Солдаты засмеялись шутке Береснёва.
- Я не про то... Это я понимаю... Я вообще говорю... А это понятно - на дядю надеяться нечего... - сбивчиво и путано пытается оправдаться Матвеичев. Он упрямо хмурит жесткие, торчащие во все стороны брови, редкая клочковатая бородка его топорщится, и от этого он кажется колючим, как еж. Видя, что его никто не поддерживает, он обиженно умолкает и сосредоточенно роется в костре, отыскивая уголек для прикура.
К костру подбежал Балуев, ординарец Шпагина, весело поздоровался со всеми и сказал Подовинникову:
- Вас требует к себе комроты, товарищ лейтенант!
- Зачем, не знаешь?
- Насчет построения он что-то говорил с замполитом...
"Понятно... Наступление начинается", - подумал Подовинников, и от этой мысли весь внутренне подобрался. Он вспомнил о всех делах, которые надо было сделать накануне боя. Дела были важные и неотложные, а времени оставалось мало: он почувствовал вдруг, как бег времени убыстрился и оно неудержимо понеслось вперед. Он с решительным видом встал и серыми, сразу посуровевшими главами оглядел солдат, молча стоявших вокруг него:
- Я пошел, Ромадин, а ты займись еще со своей группой!
Солдаты иронически и насмешливо оглядывали Балуева, своего бывшего товарища по оружию.
Лицо его, лоснящееся от пота, и телогрейка были перепачканы сажей от беспрерывной возни у костра. На шее болтался шарф линялого красного цвета. Балуеву казалось, что этот шарф выгодно отличает его от других солдат, и он никогда не расставался с ним.
- Как, Василий Иванович, живешь-можешь?
- Ты что это весь в саже вымазан? В трубочисты, что ли, записался?
- Как успехи на кулинарном фронте?
- Живем помаленьку! Воевать так воевать - пиши в обоз! - осклабился Балуев, обнажая большие крепкие зубы, и стал угощать солдат папиросами.
- Ишь ты, разбогател - папироски душистые покуриваешь! - съязвил Ромадин.
- Махорка солдатская ему горло дерет! - поддержал его Береснёв.
- Бросьте, ребята, - обиделся Балуев, - вот с места не сойти - лейтенант Подовинников пачку дал - он ведь не курит! Ну, ладно, побегу, заболтался я с вами...
Тут Ромадин увидел старшину роты Болдырева, который переходил от одной группы солдат к другой. Ромадин поспешно встал, швырнул недокуренную папиросу и негромко скомандовал:
- Закругляйся, кончай курить! Становись!
Солдаты стали торопливо выстраиваться, но Болдырев уже заметил сидевших вокруг костра солдат и, подойдя к ним, строго сказал:
- Почему сидите?
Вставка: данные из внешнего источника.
(** processStreamingRpc passes every message of a running stream on. *)
Lemma decision_keeps h s now rpc g x :
  conn_inv h s → v_gs s !! g = Some x →
  let s' := apply_decision (stream_decide now clientCtx (v_streams s) rpc) rpc s in
  v_streams s' !! g_id x = Some g → ¬ returned (v_serve s') →
  v_streams s !! g_id x = Some g ∧ ¬ returned (VLock rpc) ∧
  msgs_for srv (g_id x) (in_hand (v_serve s')) = msgs_for srv (g_id x) (in_hand (VLock rpc)).
Proof.
  intros Hc Hx s' Hreg _.
  assert (Hsame : v_streams s !! g_id x = Some g).
  { subst s'. destruct (stream_decide _ _ _ _) as [g'|g'| | |]; simpl in *; try done.
    - by destruct (v_gs s !! g').
    - apply lookup_insert_Some in Hreg as [[_ <-]|[_ Hreg]]; [|done]. by rewrite new_stream_fresh in Hx. }
  split_and!; [done|by intros []|]. subst s'. simpl.
  destruct (decide (stream_msg srv (g_id x) rpc)) as [Hm|Hm]; [|rewrite (msgs_for_none _ rpc) by done].
  - destruct Hm as (Hrid & Hs & Hr). unfold stream_decide. by rewrite Hrid, Hsame, Hr.
  - destruct (stream_decide _ _ _ _) as [g'|g'| | |]; simpl; try done; try by apply msgs_for_none.
    by destruct (v_gs s !! g').
Qed.

Lemma routed_step h s l s' g x x' :
  conn_inv h s → hand_inv s → step srv clientCtx (Ret s) l (Ret s') →
  v_gs s !! g = Some x → g_id x' = g_id x → routed h s g x → routed (h ++ [l]) s' g x'.
Proof.
  intros Hc Hi Hst Hx Hid Hrt. pose proof Hst as Hst0. unfold hand_inv in Hi. inversion Hst; subst.
  all: try (by apply (routed_keep h s _ _ g x x')).
  all: try match goal with Hs : v_serve _ = _ |- _ => rename Hs into Hsv; rewrite Hsv in Hi end.
  - destruct Hrt as (h2 & Hs & Hpre & Heq). exists (h2 ++ [EnvRead rpc]). rewrite Hid, srv_sends_snoc, srv_reads_snoc, msgs_for_app.
    rewrite Hsv in Heq. simpl in *. rewrite !app_nil_r in *. split_and!; [by apply began_snoc|by apply prefix_app_r|].
    intros Hreg _. by rewrite <-(Heq Hreg) by (by intros []).
  - apply (routed_keep h s _ _ g x x'); try done. rewrite Hsv. simpl. intros Hreg _. split_and!; [done|by intros []|].
    pose proof (serve_decide_spec srv rpc) as Hd. destruct (serve_decide srv rpc); simpl; try done; try by destruct Hd as [-> _].
    symmetry. apply msgs_for_none. unfold stream_msg. tauto.
  - apply (routed_keep h s _ _ g x x'); try done. rewrite Hsv. simpl. intros Hreg _. split_and!; [done|by intros []|].
    symmetry. apply msgs_for_none. intros (_ & Hst' & _). by apply (is_stream_not_unary srv rpc).
  - apply (routed_keep h s _ _ g x x'); try done. rewrite Hsv. by eapply decision_keeps.
  - rename x0 into y. pose proof (iv_send _ _ Hc _ _ Hsv) as Hrpc. destruct Hrt as (h2 & Hs & Hpre & Heq).
    exists (h2 ++ [VStreamSend g0 rpc]). rewrite Hid, srv_sends_snoc, srv_reads_snoc. cbn [sends_of reads_of]. rewrite app_nil_r.
    rewrite Hsv in Heq. destruct (decide (g0 = g)) as [->|Hne].
    + rewrite filter_cons_True, filter_nil by done. simpl. rewrite app_nil_r.
      destruct (iv_streams _ _ Hc _ _ Hrpc) as (x0 & Hx0 & Hid0 & _). simplify_eq.
      rewrite Hid0 in *. rewrite <-Heq in * by (done || by intros []). simpl in *.
      rewrite msgs_for_one in * by done. split_and!; [by apply began_snoc|done|done].
    + rewrite filter_cons_False, filter_nil, app_nil_r by done. split_and!; [by apply began_snoc|done|].
      simpl in *. intros Hreg _. rewrite <-(Heq Hreg) by (by intros []). f_equal. symmetry. apply msgs_for_none.
      intros [Hrid _]. congruence.
  - destruct werr; [by apply (routed_keep h s _ _ g x x')|]. apply (routed_keep h s _ _ g x x'); try done. rewrite Hsv.
    simpl. intros Hreg _. split_and!; [done|by intros []|]. symmetry. apply msgs_for_none. intros [Hrid _]. congruence.
  - destruct r; simplify_eq/=. by apply (routed_keep h s _ _ g x x').
  - by apply (routed_keep h s _ _ g x x'); destruct werr.
  - apply (routed_keep h s _ _ g x x'); try done. rewrite unregister_serve, unregister_streams.
    simpl. by intros [_ ?]%lookup_delete_Some.
Qed.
Чем надо заниматься по расписанию - анекдотами или боевой подготовкой?
У Болдырева сухое, гладко выбритое лицо, и видно, как под тонкой кожей подрагивают мускулы; серые неподвижные глаза смотрят в упор, с беспощадной строгостью. Одет Болдырев с иголочки, с редким на фронте щегольством - это придает ему подчеркнуто молодецкий, бравый вид. На нем ватник, туго перетянутый новеньким поясным ремнем с портупеей, черные чесаные валенки, голенища валенок дважды подвернуты вниз и обнажают туго обтянутые синими бриджами крепкие икры; на голове, на самом затылке, чудом держится ушанка с плотно прилаженными наушниками и плоским верхом, похожая на кубанку; из-под шапки низко спущен на лоб кудрявый светлый чуб; на правом боку у него деревянная кобура с громадным пистолетом какой-то иностранной марки, на левом - немецкий штык в чехле; для чего ему надобен штык, трудно сказать: пользуется им Болдырев разве что для нарезки сала и хлеба солдатам.
Болдырев недавно назначен старшиною, до этого он был помкомвзводом у Подовинникова. Но, переменив службу, он никак не может отделаться от привычек боевого сержанта и при выдаче продуктов чувствует себя, как в рукопашной схватке. Службу он знает до тонкости, порядок в роте держит твердый, и солдаты считаются с ним не меньше, чем с командиром роты. Правда, на новой должности Болдырев приобрел и новые привычки: необычайную внимательность к своей внешности и строгую, доходящую до педантизма, требовательность к солдатам.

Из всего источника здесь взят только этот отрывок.